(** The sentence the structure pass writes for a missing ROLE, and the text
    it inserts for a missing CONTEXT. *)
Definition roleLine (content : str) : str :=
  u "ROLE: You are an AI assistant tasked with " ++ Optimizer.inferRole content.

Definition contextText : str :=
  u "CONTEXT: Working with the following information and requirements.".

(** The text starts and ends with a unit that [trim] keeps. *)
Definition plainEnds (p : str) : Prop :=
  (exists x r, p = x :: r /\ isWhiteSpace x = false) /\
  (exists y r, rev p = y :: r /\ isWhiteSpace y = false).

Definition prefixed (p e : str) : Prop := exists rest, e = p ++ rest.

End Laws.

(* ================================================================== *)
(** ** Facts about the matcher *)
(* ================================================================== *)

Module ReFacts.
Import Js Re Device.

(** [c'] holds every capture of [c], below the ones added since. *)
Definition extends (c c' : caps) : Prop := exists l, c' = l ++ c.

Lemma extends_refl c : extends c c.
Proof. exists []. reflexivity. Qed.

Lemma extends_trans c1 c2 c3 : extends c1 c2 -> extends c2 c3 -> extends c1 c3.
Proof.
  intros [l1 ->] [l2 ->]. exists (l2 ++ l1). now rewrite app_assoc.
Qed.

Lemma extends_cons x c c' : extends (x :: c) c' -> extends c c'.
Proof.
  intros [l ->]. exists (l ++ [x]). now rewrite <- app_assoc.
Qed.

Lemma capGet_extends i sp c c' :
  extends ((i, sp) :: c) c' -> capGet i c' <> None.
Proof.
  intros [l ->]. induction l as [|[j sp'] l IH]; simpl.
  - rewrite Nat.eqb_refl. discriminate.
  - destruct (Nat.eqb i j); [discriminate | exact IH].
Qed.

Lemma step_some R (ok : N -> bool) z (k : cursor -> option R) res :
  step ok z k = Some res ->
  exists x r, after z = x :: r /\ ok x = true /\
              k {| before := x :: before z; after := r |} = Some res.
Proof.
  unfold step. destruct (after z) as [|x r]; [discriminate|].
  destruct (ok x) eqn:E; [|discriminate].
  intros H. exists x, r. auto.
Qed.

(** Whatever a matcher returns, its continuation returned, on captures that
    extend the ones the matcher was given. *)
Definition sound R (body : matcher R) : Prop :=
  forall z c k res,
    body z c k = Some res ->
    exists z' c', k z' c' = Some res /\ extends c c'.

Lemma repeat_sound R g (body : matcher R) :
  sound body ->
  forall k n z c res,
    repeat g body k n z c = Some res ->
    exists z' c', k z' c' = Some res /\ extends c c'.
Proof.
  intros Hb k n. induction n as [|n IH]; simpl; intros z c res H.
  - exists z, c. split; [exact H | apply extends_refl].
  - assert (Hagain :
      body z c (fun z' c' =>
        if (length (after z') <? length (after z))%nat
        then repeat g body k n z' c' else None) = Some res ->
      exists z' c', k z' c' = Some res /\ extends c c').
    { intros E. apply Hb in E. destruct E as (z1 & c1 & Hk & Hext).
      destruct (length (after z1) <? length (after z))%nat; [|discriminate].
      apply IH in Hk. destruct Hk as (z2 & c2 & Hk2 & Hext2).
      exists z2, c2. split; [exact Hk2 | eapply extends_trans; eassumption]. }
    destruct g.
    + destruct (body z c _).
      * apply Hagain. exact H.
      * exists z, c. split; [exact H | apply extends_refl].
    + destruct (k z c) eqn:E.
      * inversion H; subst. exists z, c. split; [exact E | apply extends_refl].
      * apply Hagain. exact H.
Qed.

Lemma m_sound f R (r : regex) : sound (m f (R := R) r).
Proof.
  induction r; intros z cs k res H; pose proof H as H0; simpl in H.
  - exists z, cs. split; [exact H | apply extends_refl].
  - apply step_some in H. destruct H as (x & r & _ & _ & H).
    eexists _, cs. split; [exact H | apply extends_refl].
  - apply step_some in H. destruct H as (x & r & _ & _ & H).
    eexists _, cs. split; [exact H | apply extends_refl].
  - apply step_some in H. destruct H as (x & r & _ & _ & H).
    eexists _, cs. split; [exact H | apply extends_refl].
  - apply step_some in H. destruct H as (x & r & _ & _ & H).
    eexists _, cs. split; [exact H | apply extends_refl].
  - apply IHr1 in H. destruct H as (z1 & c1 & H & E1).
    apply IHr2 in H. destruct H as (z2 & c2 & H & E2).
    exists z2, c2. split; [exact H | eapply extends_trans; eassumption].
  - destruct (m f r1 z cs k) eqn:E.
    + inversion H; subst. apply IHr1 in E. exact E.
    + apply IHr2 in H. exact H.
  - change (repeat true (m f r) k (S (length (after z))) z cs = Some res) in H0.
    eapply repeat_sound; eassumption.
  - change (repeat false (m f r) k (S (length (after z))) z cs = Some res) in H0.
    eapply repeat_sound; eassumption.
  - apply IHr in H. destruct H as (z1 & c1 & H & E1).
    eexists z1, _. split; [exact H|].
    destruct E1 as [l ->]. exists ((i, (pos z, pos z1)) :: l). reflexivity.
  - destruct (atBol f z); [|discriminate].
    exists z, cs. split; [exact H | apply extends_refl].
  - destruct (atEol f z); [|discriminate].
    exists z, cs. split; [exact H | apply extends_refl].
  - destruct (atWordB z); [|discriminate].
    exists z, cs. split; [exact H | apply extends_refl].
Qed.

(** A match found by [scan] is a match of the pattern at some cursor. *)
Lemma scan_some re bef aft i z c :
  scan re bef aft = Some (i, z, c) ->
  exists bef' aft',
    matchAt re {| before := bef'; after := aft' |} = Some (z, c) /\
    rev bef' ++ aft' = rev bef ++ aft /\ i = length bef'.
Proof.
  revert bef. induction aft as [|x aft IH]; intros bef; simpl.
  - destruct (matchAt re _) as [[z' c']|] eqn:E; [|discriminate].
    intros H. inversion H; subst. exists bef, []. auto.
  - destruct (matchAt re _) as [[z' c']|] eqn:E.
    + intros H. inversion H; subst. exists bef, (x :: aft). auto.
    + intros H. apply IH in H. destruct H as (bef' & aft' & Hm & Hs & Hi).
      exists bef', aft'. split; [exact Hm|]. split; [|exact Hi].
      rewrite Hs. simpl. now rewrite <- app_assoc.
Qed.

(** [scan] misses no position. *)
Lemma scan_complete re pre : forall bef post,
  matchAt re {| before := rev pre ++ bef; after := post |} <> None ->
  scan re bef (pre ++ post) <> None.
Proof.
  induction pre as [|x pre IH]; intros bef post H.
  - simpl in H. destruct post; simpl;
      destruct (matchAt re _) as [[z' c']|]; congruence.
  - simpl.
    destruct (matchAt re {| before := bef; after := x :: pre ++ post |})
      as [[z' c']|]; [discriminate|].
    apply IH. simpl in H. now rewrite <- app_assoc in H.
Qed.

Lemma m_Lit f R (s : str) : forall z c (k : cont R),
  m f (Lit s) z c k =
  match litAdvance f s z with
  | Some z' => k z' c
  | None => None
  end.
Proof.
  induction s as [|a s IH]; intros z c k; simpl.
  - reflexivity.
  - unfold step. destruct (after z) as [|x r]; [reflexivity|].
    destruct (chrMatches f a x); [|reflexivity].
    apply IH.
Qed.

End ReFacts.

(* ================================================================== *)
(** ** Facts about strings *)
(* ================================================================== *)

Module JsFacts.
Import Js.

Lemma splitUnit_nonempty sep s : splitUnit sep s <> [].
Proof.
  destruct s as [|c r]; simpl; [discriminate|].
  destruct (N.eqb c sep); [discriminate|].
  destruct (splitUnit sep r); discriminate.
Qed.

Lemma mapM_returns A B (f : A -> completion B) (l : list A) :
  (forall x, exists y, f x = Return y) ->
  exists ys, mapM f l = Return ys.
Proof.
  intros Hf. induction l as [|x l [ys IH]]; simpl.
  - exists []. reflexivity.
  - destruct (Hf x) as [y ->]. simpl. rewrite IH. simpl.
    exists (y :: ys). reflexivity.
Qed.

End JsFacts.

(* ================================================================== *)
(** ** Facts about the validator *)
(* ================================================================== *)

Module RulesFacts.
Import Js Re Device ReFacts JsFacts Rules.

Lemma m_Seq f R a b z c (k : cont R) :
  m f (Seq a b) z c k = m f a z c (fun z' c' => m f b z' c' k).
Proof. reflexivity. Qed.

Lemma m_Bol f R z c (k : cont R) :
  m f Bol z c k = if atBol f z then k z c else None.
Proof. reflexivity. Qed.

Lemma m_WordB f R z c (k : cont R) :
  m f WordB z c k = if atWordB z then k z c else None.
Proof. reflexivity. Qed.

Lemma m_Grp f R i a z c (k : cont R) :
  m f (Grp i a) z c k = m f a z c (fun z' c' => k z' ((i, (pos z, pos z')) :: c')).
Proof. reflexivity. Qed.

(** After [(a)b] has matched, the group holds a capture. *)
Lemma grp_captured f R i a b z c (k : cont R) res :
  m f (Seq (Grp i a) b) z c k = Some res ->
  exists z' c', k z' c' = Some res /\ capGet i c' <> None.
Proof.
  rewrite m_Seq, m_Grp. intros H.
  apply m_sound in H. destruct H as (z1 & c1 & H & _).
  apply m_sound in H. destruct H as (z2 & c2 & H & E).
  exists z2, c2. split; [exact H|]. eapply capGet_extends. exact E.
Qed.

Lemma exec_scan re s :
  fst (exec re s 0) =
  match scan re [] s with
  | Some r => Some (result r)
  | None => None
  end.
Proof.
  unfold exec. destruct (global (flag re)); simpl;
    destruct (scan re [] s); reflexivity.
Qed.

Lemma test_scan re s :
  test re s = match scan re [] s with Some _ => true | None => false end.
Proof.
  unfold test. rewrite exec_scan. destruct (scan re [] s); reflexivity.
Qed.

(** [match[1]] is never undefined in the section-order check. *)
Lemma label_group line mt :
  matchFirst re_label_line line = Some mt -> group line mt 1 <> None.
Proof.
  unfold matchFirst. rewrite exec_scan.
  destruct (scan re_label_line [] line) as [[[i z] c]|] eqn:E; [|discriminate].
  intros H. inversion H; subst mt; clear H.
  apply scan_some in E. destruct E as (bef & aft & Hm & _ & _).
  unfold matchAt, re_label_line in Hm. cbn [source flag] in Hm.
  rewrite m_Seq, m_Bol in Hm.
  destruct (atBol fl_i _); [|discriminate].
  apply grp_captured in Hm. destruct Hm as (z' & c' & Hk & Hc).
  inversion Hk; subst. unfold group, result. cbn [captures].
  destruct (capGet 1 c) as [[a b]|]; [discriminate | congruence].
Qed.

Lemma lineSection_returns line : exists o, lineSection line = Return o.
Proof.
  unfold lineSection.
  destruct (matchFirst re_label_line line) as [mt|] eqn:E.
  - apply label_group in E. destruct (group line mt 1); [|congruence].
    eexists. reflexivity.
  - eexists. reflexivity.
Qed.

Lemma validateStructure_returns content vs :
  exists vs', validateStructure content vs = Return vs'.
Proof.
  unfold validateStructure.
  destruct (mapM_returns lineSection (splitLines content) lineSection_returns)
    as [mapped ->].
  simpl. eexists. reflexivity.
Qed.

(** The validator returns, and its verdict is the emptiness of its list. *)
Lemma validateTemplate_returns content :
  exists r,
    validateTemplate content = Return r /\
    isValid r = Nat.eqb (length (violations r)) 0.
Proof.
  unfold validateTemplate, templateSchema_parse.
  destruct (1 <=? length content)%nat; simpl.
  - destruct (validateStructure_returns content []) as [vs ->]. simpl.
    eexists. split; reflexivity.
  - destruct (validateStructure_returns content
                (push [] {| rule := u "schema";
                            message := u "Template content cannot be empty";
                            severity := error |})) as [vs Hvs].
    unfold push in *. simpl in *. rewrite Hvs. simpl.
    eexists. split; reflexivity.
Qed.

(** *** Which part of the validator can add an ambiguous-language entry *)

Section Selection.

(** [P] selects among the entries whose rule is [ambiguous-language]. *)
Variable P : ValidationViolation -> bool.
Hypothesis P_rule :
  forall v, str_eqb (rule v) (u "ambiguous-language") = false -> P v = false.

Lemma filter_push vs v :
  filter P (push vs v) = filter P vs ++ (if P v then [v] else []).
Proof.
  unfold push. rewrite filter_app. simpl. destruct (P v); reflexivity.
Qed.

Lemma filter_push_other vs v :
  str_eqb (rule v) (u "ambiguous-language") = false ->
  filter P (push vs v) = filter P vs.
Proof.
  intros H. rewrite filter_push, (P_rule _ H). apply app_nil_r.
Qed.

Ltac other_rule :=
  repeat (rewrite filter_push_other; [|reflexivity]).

## What is required
Show each line from the material above where the string "matchAt" can be found.

## Written solution
    matchAt re {| before := bef'; after := aft' |} = Some (z, c) /\
  - destruct (matchAt re _) as [[z' c']|] eqn:E; [|discriminate].
  - destruct (matchAt re _) as [[z' c']|] eqn:E.
  matchAt re {| before := rev pre ++ bef; after := post |} <> None ->
      destruct (matchAt re _) as [[z' c']|]; congruence.
    destruct (matchAt re {| before := bef; after := x :: pre ++ post |})
  unfold matchAt, re_label_line in Hm. cbn [source flag] in Hm.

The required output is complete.